Section 6. Voting Rights. During the term of this Pledge Agreement, and
except as provided in this Section 6 below, each Pledgor shall have the right to
vote the Pledged Stock on all governing questions in a manner not inconsistent
with the terms of this Pledge Agreement, the Credit Agreement and any other
agreement, instrument or document executed pursuant thereto or in connection
therewith.
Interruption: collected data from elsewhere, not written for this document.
(** ** Theorems *)

(** C38: a session gives its lease back only when nothing of it can touch the SSH transport
    any more: the pumps, the notice and the channel's close have finished, a forced close of
    the transport has returned, and whatever happens later (late cancellations and forced
    closes by the registry included) the transport, the lease and the shell's input stay as
    they are.  A lease returned for reuse, not discarded, is one whose transport was never
    closed and whose session neither failed nor was cancelled. *)
Theorem lease_returned_quiet s :
  session_reachable s -> lease_returned (lease s) = true ->
  pumps_joined (keep s) (out_run s) (in_run s) = true /\ cl s = CDone /\ transport s <> Closing /\
  (lease s = LReleased -> transport s = Untouched /\ Outcome <$> event s <> Some "failed" /\
                         Outcome <$> event s <> Some "cancelled") /\
  forall s', rtc sstep s s' -> transport s' = transport s /\ lease s' = lease s /\ typed s' = typed s.
Proof.
  intros R Hl. pose proof (session_inv_reachable s R) as I. pose proof (v_lease _ I Hl) as Hp.
  destruct (joined_of_past s I Hp) as (H1 & H2 & H3 & H4 & H5 & H6 & H7).
  split_and!; [by rewrite H3, H4, H5|done|done| |].
  - intros Hr. destruct (v_kept _ I Hr) as (Hf & ? & ?). split_and!; [|done..].
    destruct (transport s) eqn:Ht; [done|..]; assert (forced s = true) by (apply (v_forced _ I); congruence); congruence.
  - intros s' R'. destruct (later_reachable s s' I R') as [L _]. by destruct (g_quiet _ _ L Hl) as (? & ? & _ & ?).
Qed.

(** C39: the first event that ends a session is the one its owner is told, whatever errors the
    teardown provokes afterwards; and an answer that does not say "cleanup pending" means that
    every goroutine has joined, the lease is no longer held and the registry has let go of the
    session. *)
Theorem first_event_reported s s' e :
  session_reachable s -> event s = Some e -> rtc sstep s s' ->
  event s' = Some e /\
  forall a, answer s' = Some a ->
    a_event a = Some e /\
    (a_CleanupPending a = false ->
       lease s' <> LHeld /\ pumps_joined (keep s') (out_run s') (in_run s') = true /\ transport s' <> Closing /\
       (is_Some subj -> unregistered s' = true)).
Proof.
  intros R He R'. pose proof (session_inv_reachable s R) as I. destruct (later_reachable s s' I R') as [L I'].
  assert (event s' = Some e) as He' by (rewrite (g_event _ _ L); [done|by exists e]).
  split; [done|]. intros a Ha. destruct (v_answer _ I' a Ha) as (_ & Hae & Hd). split; [congruence|].
  intros Hc. specialize (Hd Hc). assert (past_join (wf s') = true) as Hp by (by rewrite Hd).
  destruct (joined_of_past s' I' Hp) as (H1 & H2 & H3 & H4 & H5 & H6 & H7).
  split_and!; [by apply (v_held _ I')|by rewrite H3, H4, H5|done|by apply (v_left _ I')].
Qed.

(** Once the registry has revoked a session, nothing more is typed into its shell. *)
Theorem revoked_session_silent s s' :
  session_reachable s -> revoked s = true -> rtc sstep s s' -> typed s' = typed s.
Proof.
  intros R Hr R'. destruct (later_reachable s s' (session_inv_reachable s R) R') as [L _].
  by destruct (g_revoked _ _ L Hr).
Qed.

End session.

(** ** Witnesses *)

Section witnesses.
Definition demo_subject : option subject := Some (mkSubject false 7 0 "session_revoked" "revoked").

Fixpoint play (evs : list happening) (s : sess) : sess :=
  match evs with
  | [] => s
  | ev :: evs => match step demo_subject ev s with Some s' => play evs s' | None => s end
  end.

Lemma session_play_steps evs s : rtc (sstep demo_subject) s (play evs s).
Proof.
  revert s. induction evs as [|ev evs IH]; intros s; [apply rtc_refl|]. cbn.
  destruct (step demo_subject ev s) eqn:E; [|apply rtc_refl]. eapply rtc_l; [by exists ev|apply IH].
Qed.

(** A session runs a command; the shell exits. *)
Definition demo_running : sess := play (replicate 12 (EWork true)) registered_session.
Definition demo_exit : sess :=
  play [EIn (IMessage (message "input" "" "exit") true true); EOut OEnd] demo_running.
Definition demo_over : sess :=
  play [ETear; EClose true; EClose true; EClose true; EKeep KCancelled; EIn IFailed; EWork true; EWork true; EJoin; ETear;
        EWork true; EWork true; EWork true] demo_exit.
(** Another one is revoked in the middle. *)
Definition demo_revoked : sess := play [ERevoked; ECancel] demo_running.

Lemma demo_exit_reachable : session_reachable demo_subject demo_exit.
Proof. unfold session_reachable, demo_exit, demo_running. etrans; apply session_play_steps. Qed.
Lemma demo_over_reachable : session_reachable demo_subject demo_over.
Proof. unfold session_reachable, demo_over. etrans; [apply demo_exit_reachable|apply session_play_steps]. Qed.
Lemma demo_revoked_reachable : session_reachable demo_subject demo_revoked.
Proof. unfold session_reachable, demo_revoked, demo_running. etrans; apply session_play_steps. Qed.

Lemma lease_returned_quiet_witness : lease demo_over = LReleased /\ transport demo_over = Untouched.
Proof.
  split; [vm_compute; reflexivity|].
  destruct (lease_returned_quiet demo_subject demo_over demo_over_reachable) as (_ & _ & _ & H & _).
  - vm_compute; reflexivity.
  - apply H. vm_compute; reflexivity.
Defined.

Lemma first_event_reported_witness :
  event demo_exit = Some (mkEnd "succeeded" "" "remote_closed") /\
  event demo_over = Some (mkEnd "succeeded" "" "remote_closed").
Proof.
  split; [vm_compute; reflexivity|].
  apply (first_event_reported demo_subject demo_exit demo_over (mkEnd "succeeded" "" "remote_closed") demo_exit_reachable).
  - vm_compute; reflexivity.
  - apply session_play_steps.
Defined.

Lemma revoked_session_silent_witness :
  typed (play [EIn (IMessage (message "input" "" "rm") true true)] demo_revoked) = typed demo_revoked.
Proof.
  apply (revoked_session_silent demo_subject demo_revoked _ demo_revoked_reachable).
  - vm_compute; reflexivity.
  - apply session_play_steps.
Defined.
End witnesses.
Lemma still_due d s s' : still s s' -> ctx_done s = true -> due d s = true -> due d s' = true.
Proof.
  intros [(E1 & E2 & E3 & E4 & E5 & E6 & E7 & E8 & E9 & E10 & E11) Hc He _] Hctx.
  specialize (Hc Hctx). unfold due, work_due, transport_down.
  rewrite E1, E2, E3, E4, E5, E6, E7, E8, E9, E10, E11, Hc, Hctx. destruct d; try done. by rewrite !orb_true_r.
Qed.

Lemma lowers_in e s s' : teardown_inv s -> in_step subj e s = Some s' ->
  lowers s s' \/ performs (EIn e) = None /\ still s s'.
Proof.
  intros I H. unfold in_step in H. destruct (in_run s) eqn:Hin; [|done].
  destruct e; simplify_eq; try (left; apply lowers_stop_in; [done|apply calm_end|done]).
  destruct (input_message _ _ _ _) as [s1 act]. cbn [snd] in H. destruct act; simplify_eq.
  - right. split; [done|apply still_refl].
  - assert (still s (s <| typed := typed s ++ [data] |>)) as S by (split; [by destruct s..|]; intros I1; set_fields I1).
    destruct ok; simplify_eq; [by right|left]. pose proof (still_todo _ _ S) as E.
    assert (teardown_inv (s <| typed := typed s ++ [data] |>)) as I1 by (by apply S).
    assert (in_run (s <| typed := typed s ++ [data] |>) = true) as Hin1 by (by destruct s).
    destruct (lowers_stop_in _ _ I1 (calm_end "failed" "terminal_input_failed" "ssh_error" _) Hin1) as [I2 Hlt].
    split; [exact I2|]. by rewrite <- E.
  - destruct ok; simplify_eq; [by right|left]. apply lowers_stop_in; [done|apply calm_end|done].
  - left. apply lowers_stop_in; [done|apply calm_end_revoked|done].
Qed.

(** A step of an ended session brings the end nearer, or performs no duty and delays none. *)
Lemma step_nearer ev s s' :
  session_inv s -> teardown_inv s -> ctx_done s = true -> step ev s = Some s' ->
  lowers s s' \/ performs ev = None /\ still s s'.
Proof.
  intros Is I Hc H. destruct ev as [| | | |ok| | |notified| | |e|e|e| |]; cbn [TerminalSession.step] in H.
  - simplify_eq. right. split; [done|]. split; [by destruct s..|]. intros I1. set_fields I1.
  - destruct (_ && _); simplify_eq. right. split; [done|]. split; [by destruct s..|]. intros I1. set_fields I1.
  - destruct (revoked s); simplify_eq. right. split; [done|]. split; [by destruct s..|]. intros I1. set_fields I1.
  - destruct (revoked s); simplify_eq. pose proof (calm_force s) as C. pose proof (teardown_calm _ _ I C) as I1.
    destruct C as [(P1 & P2 & P3 & P4 & P5 & P6 & P7 & _) A _ B D _ T _ Hx He]. destruct T as [T|[T T']].
    + right. split; [done|]. split; [by split_and!|done..].
    + left. split; [done|]. unfold todo. rewrite P1, P2, P3, P4, P5, P6, P7, D, T, T'. cbn. lia.
  - left. by eapply lowers_work.
  - left. by apply lowers_tear.
  - left. by apply lowers_grace.
  - left. by eapply lowers_close.
  - left. by apply lowers_join.
  - destruct (transport s) eqn:Ht; simplify_eq. left.
    split; [set_fields I|destruct s; unfold todo, constant; cbn in *; subst; cbn; lia].
  - left. by eapply lowers_keep.
  - destruct (decide (e = OChunk)) as [->|He]; [|left; by eapply lowers_out].
    right. split; [done|]. unfold out_step in H. destruct (out_run s); simplify_eq. apply still_refl.
  - by apply lowers_in.
  - left. destruct (td s) eqn:Ht, (wf s) eqn:Hw, (answer s) eqn:Ha; simplify_eq;
      (split; [set_fields I|destruct s; unfold todo, constant; cbn in *; subst; cbn; lia]).
  - left. destruct (wf s) eqn:Hw; try done. destruct (answer s) eqn:Ha; [done|]. destruct (result s) as [[? ?]|]; simplify_eq.
    split; [set_fields I|destruct s; unfold todo, constant; cbn in *; subst; cbn; lia].
Qed.
(** * AFIO v2 handles, extent guards and the lock_files shared mutex

    A shallow embedding of
    - [handle] and [io_handle] (include/boost/afio/v2.0/handle.hpp): the
      caching-mode queries, [io_result::bytes_transferred] and the RAII
      [extent_guard];
    - [algorithm::shared_fs_mutex::lock_files]
      (include/boost/afio/v2/algorithm/shared_fs_mutex/lock_files.hpp): the
      acquisition loop [_lock] and [unlock].

    Unsigned C++ integers are integers of [Z] with the wrap-around written
    out; objects that are mutated through references live in a store; calls
    that leave the translated code (clocks, the virtual [io_handle::lock] and
    [io_handle::unlock], [file_handle::file], [std::random_shuffle],
    [std::this_thread::yield]) go through an interface and are recorded in a
    trace. *)

From stdpp Require Import base tactics option list strings gmap.
From Stdlib Require Import ZArith Lia.

Local Open Scope Z_scope.

(** ** Machine integers *)

(** [size_t] and [extent_type] (unsigned long long) are taken to be 64 bits
    wide. *)
Definition size_bits : Z := 64.
Definition size_modulus : Z := 2 ^ size_bits.
(** [(size_t) -1] *)
Definition size_max : Z := size_modulus - 1.

(** ** Results *)

Inductive errc : Type :=
  | ETIMEDOUT
  | ENOTSUP
  | ECANCELED
  | EOTHER (errno : Z).

(** [result<T>]: a value or an error code. *)
Inductive result (T : Type) : Type :=
  | value (v : T)
  | errored (e : errc).
Arguments value {T} v.
Arguments errored {T} e.

(** ** handle *)

Module caching.
(** [enum class caching : unsigned char], bit 0 set means safety fsyncs
    enabled. *)
Inductive t : Type :=
  | unchanged
  | none
  | only_metadata
  | reads
  | reads_and_metadata
  | all
  | safety_fsyncs
  | temporary.

(** The enumerator values, [static_cast<int>(c)]. *)
Definition to_int (c : t) : Z :=
  match c with
  | unchanged => 0
  | none => 1
  | only_metadata => 2
  | reads => 3
  | reads_and_metadata => 5
  | all => 4
  | safety_fsyncs => 7
  | temporary => 6
  end.

Definition eqb (a b : t) : bool := to_int a =? to_int b.
End caching.

Module flag.
(** The [flag] bitfield. *)
Definition none : Z := 0.
Definition win_delete_on_last_close : Z := Z.shiftl 1 0.
Definition posix_unlink_on_first_close : Z := Z.shiftl 1 1.
Definition disable_safety_fsyncs : Z := Z.shiftl 1 2.
Definition overlapped : Z := Z.shiftl 1 28.
Definition byte_lock_insanity : Z := Z.shiftl 1 29.
End flag.

(** Modelled from the spec: native_handle_type.hpp is not among the sources;
    the native handle is a platform resource id and a descriptor bitmask. *)
Record native_handle_type : Type := {
  behaviour : Z;
  _init : Z
}.

Record handle : Type := {
  _caching : caching.t;
  _flags : Z;
  _v : native_handle_type
}.

Definition kernel_caching (h : handle) : caching.t := _caching h.

Definition are_reads_from_cache (h : handle) : bool :=
  negb (caching.eqb (_caching h) caching.none)
  && negb (caching.eqb (_caching h) caching.only_metadata).

Definition are_writes_durable (h : handle) : bool :=
  caching.eqb (_caching h) caching.none
  || caching.eqb (_caching h) caching.reads
  || caching.eqb (_caching h) caching.reads_and_metadata.

(** [!(_flags & flag::disable_safety_fsyncs) && !!(static_cast<int>(_caching) & 1)] *)
Definition are_safety_fsyncs_issued (h : handle) : bool :=
  (Z.land (_flags h) flag.disable_safety_fsyncs =? 0)
  && negb (Z.land (caching.to_int (_caching h)) 1 =? 0).

(** The caching modes the documentation of [flag::disable_safety_fsyncs]
    lists. *)
Definition fsync_mode (c : caching.t) : bool :=
  match c with
  | caching.none | caching.reads | caching.reads_and_metadata
  | caching.safety_fsyncs => true
  | _ => false
  end.

Definition durable_mode (c : caching.t) : bool :=
  match c with
  | caching.none | caching.reads | caching.reads_and_metadata => true
  | _ => false
  end.
(** * Research2PPT: the presentation model and its generation / edit / export
    lifecycle

    A shallow embedding of [src/App.tsx] (the application controller),
    [src/services/pdfService.ts] (PDF text extraction and, in the same file,
    the content generator) and the type declarations and [SlidePreview]
    component of [src/unnamed/part_000].

    React state is one record; every asynchronous handler is cut at its
    [await] into the part that runs at once and the part that runs when the
    promise settles, the values the handler closed over being stored with the
    pending promise. *)

From Stdlib Require Import String Ascii NArith DecimalString Lia.
From stdpp Require Import base list.

Local Open Scope N_scope.
Local Open Scope nat_scope.

(** ** JavaScript values *)

(** A JavaScript string is a sequence of UTF-16 code units; [length],
    [substring] and [trim] all count code units. *)
Definition jsstring := list N.

(** An ASCII literal of the source as a JavaScript string. *)
Definition lit (s : string) : jsstring :=
  map N_of_ascii (list_ascii_of_string s).

(** [!s] for a string: the empty string is falsy. *)
Definition falsy (s : jsstring) : bool :=
  match s with [] => true | _ => false end.

(** [!v] for [v : string | undefined]. *)
Definition falsy_opt (v : option jsstring) : bool :=
  match v with None => true | Some s => falsy s end.

(** [a || b] where [a : string | undefined]. *)
Definition or_else (a : option jsstring) (b : jsstring) : jsstring :=
  match a with
  | Some s => if falsy s then b else s
  | None => b
  end.

(** ECMAScript WhiteSpace and LineTerminator code points, the ones
    [String.prototype.trim] strips. *)
Definition is_white_space (c : N) : bool :=
  ((9 <=? c) && (c <=? 13) || (c =? 32) || (c =? 160) || (c =? 5760)
   || (8192 <=? c) && (c <=? 8202) || (c =? 8232) || (c =? 8233)
   || (c =? 8239) || (c =? 8287) || (c =? 12288) || (c =? 65279))%N.

Fixpoint trimStart (s : jsstring) : jsstring :=
  match s with
  | c :: s' => if is_white_space c then trimStart s' else s
  | [] => []
  end.

Definition trimEnd (s : jsstring) : jsstring := rev (trimStart (rev s)).

Definition trim (s : jsstring) : jsstring := trimEnd (trimStart s).

(** [s.substring(0, n)]. *)
Definition substring0 (n : N) (s : jsstring) : jsstring := take (N.to_nat n) s.

(** [parts.join(sep)] on an array of strings. *)
Fixpoint join (sep : jsstring) (parts : list jsstring) : jsstring :=
  match parts with
  | [] => []
  | [p] => p
  | p :: rest => p ++ sep ++ join sep rest
  end.

(** Decimal rendering of a non-negative integer below 10^21, as a template
    literal prints it (from 10^21 on JavaScript switches to exponent
    notation; the slide count printed here is 5, 8 or 12). *)
Definition number_toString (n : N) : jsstring :=
  lit (NilZero.string_of_uint (N.to_uint n)).

(** A thrown value.  The handlers read only [err.message], which may be
    missing ([catch (err: any)]). *)
Record JsError := mkJsError { message : option jsstring }.

(** [new Error(msg)]. *)
Definition Error (msg : string) : JsError := mkJsError (Some (lit msg)).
After the occurrence and during the continuance of a Default, the
Administrative Agent or the Administrative Agent's nominee may, at the
Administrative Agent's or such nominee's option and following written notice
from the Administrative Agent to the applicable Pledgor, exercise all voting
powers pertaining to the Pledged Collateral, including the right to take action
by shareholder consent and as such exercise, or direct such Pledgor as to the
exercise of all voting, consent, managerial, election and other rights to the
applicable Pledged Collateral and exercise, or direct such Pledgor as to the
exercise of any and all rights of conversion, exchange, subscription or any
other rights, privileges or options pertaining to the applicable Pledged
Collateral, as if the Administrative Agent were the absolute owner thereof, all
without liability except to account for property actually received by it, but
the Administrative Agent shall have no duty to exercise any of the aforesaid
rights, privileges or options and shall not be responsible for any failure so to
do or delay in so doing. At all times when a Default exists, such authorization
shall constitute an irrevocable voting proxy from each Pledgor to the
Administrative Agent or, at the Administrative Agent's option, to the
Administrative Agent's nominee.
Section 7. Dividends and Other Distributions.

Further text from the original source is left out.